◆ **PROVIDED ENTRIES**
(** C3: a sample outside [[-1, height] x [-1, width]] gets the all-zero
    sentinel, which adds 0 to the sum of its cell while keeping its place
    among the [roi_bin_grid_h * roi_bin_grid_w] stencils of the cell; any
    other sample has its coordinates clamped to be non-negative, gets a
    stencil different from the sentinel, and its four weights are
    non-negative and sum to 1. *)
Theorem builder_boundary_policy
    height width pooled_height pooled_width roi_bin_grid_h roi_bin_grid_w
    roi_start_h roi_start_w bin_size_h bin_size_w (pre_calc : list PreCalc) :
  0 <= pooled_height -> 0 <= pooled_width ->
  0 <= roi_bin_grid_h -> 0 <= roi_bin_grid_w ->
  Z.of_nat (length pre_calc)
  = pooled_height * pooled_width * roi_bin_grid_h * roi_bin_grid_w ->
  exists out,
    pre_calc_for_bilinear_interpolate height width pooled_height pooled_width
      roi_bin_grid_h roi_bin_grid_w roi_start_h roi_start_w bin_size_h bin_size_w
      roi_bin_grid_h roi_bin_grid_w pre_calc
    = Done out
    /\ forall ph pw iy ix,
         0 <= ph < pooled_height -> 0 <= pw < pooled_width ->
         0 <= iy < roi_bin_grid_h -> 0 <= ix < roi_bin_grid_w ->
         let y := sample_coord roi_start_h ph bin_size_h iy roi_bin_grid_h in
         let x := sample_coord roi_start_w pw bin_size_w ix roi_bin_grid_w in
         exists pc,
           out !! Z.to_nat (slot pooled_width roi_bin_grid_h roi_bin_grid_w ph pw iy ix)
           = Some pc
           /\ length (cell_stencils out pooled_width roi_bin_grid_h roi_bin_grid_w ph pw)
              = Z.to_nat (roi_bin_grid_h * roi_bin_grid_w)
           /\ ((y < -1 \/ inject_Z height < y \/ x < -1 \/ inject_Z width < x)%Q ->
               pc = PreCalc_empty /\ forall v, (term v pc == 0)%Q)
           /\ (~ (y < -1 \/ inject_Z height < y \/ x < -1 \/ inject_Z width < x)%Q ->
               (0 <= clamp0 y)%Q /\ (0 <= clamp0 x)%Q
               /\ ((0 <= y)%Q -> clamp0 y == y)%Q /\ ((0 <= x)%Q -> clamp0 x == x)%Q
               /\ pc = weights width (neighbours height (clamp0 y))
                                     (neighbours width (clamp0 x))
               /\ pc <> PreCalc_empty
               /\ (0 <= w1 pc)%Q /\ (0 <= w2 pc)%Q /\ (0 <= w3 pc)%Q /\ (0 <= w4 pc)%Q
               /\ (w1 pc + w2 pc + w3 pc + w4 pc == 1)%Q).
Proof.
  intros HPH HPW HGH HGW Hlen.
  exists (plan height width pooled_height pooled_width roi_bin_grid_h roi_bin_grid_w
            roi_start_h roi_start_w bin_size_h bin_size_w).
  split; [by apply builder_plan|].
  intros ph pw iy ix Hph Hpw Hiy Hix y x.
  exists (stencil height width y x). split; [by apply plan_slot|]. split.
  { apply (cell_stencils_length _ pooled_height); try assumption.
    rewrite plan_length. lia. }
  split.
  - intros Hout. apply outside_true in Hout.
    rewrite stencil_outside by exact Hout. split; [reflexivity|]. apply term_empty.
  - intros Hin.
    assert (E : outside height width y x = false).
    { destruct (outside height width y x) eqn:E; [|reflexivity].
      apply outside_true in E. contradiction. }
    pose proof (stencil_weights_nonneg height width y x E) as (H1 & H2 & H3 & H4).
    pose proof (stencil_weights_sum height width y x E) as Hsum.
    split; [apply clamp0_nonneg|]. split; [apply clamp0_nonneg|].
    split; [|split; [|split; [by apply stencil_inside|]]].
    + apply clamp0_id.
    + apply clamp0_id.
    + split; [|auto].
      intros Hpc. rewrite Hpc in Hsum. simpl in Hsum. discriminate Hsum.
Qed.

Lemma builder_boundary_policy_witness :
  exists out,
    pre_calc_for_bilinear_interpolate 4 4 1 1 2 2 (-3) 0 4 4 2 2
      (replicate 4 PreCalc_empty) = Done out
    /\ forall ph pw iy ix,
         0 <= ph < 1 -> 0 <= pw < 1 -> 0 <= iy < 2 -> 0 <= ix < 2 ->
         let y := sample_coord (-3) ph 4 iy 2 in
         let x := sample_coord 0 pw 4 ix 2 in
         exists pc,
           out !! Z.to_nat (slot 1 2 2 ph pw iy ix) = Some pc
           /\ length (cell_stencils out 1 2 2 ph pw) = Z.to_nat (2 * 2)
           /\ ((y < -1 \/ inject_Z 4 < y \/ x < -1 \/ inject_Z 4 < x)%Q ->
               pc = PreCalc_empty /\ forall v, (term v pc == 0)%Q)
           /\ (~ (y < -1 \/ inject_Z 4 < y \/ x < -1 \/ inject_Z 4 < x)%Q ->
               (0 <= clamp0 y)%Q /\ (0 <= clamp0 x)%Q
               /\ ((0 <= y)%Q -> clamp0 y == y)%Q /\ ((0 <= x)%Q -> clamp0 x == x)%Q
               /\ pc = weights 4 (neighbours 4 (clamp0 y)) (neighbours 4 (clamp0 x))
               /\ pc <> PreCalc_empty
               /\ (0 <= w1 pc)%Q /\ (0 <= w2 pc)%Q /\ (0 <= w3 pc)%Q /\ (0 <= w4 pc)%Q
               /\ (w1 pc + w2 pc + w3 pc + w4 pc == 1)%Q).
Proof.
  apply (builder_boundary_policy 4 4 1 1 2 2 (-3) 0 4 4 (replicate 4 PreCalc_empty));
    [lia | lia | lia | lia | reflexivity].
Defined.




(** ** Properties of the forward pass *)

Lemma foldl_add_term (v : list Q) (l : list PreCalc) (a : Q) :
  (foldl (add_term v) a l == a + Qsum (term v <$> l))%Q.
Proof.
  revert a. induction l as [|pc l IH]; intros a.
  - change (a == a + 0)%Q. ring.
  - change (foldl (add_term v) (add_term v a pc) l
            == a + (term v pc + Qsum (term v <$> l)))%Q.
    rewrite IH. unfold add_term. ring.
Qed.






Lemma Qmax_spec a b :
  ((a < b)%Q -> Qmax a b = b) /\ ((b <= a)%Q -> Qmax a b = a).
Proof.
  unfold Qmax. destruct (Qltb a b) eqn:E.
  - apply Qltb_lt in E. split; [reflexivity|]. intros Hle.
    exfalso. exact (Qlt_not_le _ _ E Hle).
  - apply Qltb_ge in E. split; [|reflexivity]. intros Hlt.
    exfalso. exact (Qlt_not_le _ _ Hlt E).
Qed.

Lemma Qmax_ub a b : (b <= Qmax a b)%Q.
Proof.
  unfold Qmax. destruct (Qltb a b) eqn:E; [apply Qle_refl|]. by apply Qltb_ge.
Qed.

◆ **INSTRUCTIONS TO FOLLOW**
Exactly as they appear above, output the lines of the data from the first through the one that contains "non-negative and sum to 1. *)", and only those lines.

◆ **EXERCISE ANSWER**
(** C3: a sample outside [[-1, height] x [-1, width]] gets the all-zero
    sentinel, which adds 0 to the sum of its cell while keeping its place
    among the [roi_bin_grid_h * roi_bin_grid_w] stencils of the cell; any
    other sample has its coordinates clamped to be non-negative, gets a
    stencil different from the sentinel, and its four weights are
    non-negative and sum to 1. *)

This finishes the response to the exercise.